*PROVIDED ENTRIES*
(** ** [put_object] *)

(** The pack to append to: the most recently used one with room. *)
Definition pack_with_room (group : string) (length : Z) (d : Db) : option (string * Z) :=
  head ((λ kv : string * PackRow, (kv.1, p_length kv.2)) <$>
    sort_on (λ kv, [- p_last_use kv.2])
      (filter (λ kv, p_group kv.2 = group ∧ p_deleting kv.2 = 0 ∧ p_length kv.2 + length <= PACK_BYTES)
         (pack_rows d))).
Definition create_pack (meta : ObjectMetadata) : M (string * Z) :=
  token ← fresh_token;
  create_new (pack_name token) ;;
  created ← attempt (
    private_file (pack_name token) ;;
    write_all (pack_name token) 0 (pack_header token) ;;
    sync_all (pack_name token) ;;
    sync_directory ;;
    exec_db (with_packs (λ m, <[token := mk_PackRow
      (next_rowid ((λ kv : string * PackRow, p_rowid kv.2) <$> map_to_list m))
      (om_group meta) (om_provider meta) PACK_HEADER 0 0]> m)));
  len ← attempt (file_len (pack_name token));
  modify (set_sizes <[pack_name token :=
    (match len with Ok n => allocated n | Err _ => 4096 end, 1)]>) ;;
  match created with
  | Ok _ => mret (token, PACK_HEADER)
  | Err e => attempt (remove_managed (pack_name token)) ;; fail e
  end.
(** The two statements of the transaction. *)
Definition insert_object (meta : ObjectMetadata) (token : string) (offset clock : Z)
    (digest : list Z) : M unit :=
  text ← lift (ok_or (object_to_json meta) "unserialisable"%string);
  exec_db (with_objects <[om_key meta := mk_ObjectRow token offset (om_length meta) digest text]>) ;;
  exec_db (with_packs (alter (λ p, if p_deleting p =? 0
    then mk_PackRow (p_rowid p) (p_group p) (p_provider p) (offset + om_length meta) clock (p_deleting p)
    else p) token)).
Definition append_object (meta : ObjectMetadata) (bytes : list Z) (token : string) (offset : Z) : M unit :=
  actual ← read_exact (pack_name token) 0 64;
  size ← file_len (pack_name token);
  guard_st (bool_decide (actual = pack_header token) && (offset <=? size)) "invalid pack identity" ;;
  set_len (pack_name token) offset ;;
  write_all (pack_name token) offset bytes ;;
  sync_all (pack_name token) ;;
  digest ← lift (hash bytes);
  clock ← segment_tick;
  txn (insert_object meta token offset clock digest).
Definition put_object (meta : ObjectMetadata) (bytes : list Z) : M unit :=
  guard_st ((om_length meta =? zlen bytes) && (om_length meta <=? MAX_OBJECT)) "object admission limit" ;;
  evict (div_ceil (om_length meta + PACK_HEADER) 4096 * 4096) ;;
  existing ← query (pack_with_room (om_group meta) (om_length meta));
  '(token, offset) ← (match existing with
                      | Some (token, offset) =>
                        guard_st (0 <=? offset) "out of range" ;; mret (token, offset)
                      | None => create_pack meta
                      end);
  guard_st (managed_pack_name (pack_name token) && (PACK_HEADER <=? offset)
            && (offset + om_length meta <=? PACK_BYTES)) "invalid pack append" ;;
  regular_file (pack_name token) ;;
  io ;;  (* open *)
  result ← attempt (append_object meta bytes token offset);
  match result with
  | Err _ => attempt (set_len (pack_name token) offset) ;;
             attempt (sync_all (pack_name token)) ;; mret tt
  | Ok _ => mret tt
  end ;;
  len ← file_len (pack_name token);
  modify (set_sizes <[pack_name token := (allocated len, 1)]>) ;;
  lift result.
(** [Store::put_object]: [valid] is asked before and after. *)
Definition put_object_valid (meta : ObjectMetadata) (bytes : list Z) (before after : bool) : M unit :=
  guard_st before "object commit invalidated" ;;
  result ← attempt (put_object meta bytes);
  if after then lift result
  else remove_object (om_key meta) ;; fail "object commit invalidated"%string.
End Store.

---

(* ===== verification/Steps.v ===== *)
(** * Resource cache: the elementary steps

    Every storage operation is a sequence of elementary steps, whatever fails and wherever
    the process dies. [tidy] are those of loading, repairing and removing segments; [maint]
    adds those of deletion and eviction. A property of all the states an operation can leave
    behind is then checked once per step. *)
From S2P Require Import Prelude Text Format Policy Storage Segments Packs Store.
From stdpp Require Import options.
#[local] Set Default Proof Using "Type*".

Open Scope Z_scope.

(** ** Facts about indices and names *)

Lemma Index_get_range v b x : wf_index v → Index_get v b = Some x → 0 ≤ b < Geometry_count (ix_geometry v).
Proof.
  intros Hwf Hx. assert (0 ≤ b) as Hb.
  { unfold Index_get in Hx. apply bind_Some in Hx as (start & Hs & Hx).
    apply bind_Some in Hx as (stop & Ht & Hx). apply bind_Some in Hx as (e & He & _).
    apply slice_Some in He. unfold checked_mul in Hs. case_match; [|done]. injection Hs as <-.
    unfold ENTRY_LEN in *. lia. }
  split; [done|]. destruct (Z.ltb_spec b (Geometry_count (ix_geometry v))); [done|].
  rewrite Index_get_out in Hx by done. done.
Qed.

==

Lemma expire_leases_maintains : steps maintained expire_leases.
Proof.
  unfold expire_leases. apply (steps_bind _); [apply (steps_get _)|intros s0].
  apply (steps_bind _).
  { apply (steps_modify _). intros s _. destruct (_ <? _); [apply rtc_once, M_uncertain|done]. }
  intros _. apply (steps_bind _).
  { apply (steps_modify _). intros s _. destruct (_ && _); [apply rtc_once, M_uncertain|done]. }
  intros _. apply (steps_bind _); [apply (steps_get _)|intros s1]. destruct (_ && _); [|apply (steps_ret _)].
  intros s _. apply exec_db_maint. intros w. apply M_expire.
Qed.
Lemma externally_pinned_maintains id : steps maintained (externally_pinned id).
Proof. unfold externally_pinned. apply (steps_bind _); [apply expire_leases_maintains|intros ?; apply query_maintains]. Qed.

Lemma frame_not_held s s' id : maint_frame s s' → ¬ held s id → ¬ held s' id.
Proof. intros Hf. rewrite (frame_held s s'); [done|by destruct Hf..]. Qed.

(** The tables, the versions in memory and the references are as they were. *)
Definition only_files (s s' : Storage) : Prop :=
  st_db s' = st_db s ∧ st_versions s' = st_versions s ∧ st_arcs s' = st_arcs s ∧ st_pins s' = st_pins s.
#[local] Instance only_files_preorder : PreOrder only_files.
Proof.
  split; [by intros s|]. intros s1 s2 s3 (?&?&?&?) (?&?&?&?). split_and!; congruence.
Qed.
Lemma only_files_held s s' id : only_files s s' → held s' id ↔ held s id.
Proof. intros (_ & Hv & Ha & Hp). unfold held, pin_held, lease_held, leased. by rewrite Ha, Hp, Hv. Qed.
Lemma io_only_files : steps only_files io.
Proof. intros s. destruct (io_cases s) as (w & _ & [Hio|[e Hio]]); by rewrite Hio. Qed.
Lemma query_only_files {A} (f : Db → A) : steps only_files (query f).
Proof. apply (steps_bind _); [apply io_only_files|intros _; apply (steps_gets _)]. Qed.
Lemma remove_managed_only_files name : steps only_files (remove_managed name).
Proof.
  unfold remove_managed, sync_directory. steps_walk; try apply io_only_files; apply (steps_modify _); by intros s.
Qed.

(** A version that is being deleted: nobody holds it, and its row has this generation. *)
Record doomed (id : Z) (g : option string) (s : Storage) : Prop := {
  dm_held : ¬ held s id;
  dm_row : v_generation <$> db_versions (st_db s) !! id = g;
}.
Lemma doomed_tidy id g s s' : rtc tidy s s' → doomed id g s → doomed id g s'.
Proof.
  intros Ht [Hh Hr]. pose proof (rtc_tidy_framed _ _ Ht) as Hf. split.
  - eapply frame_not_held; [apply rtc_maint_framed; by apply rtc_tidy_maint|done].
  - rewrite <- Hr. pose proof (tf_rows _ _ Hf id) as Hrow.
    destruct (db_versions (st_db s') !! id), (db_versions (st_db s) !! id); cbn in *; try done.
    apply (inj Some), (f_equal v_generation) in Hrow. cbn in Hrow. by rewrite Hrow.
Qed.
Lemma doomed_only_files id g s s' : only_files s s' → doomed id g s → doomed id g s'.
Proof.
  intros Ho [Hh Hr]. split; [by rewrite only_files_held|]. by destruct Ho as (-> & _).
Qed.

*TASK STATEMENT*
Return exactly, and only, the lines above starting at the line that contains "intros _. apply (steps_bind _)." and ending at the line that contains "st_db s' = st_db".

*TASK RESPONSE*
  intros _. apply (steps_bind _).
  { apply (steps_modify _). intros s _. destruct (_ && _); [apply rtc_once, M_uncertain|done]. }
  intros _. apply (steps_bind _); [apply (steps_get _)|intros s1]. destruct (_ && _); [|apply (steps_ret _)].
  intros s _. apply exec_db_maint. intros w. apply M_expire.
Qed.
Lemma externally_pinned_maintains id : steps maintained (externally_pinned id).
Proof. unfold externally_pinned. apply (steps_bind _); [apply expire_leases_maintains|intros ?; apply query_maintains]. Qed.

Lemma frame_not_held s s' id : maint_frame s s' → ¬ held s id → ¬ held s' id.
Proof. intros Hf. rewrite (frame_held s s'); [done|by destruct Hf..]. Qed.

(** The tables, the versions in memory and the references are as they were. *)
Definition only_files (s s' : Storage) : Prop :=
  st_db s' = st_db s ∧ st_versions s' = st_versions s ∧ st_arcs s' = st_arcs s ∧ st_pins s' = st_pins s.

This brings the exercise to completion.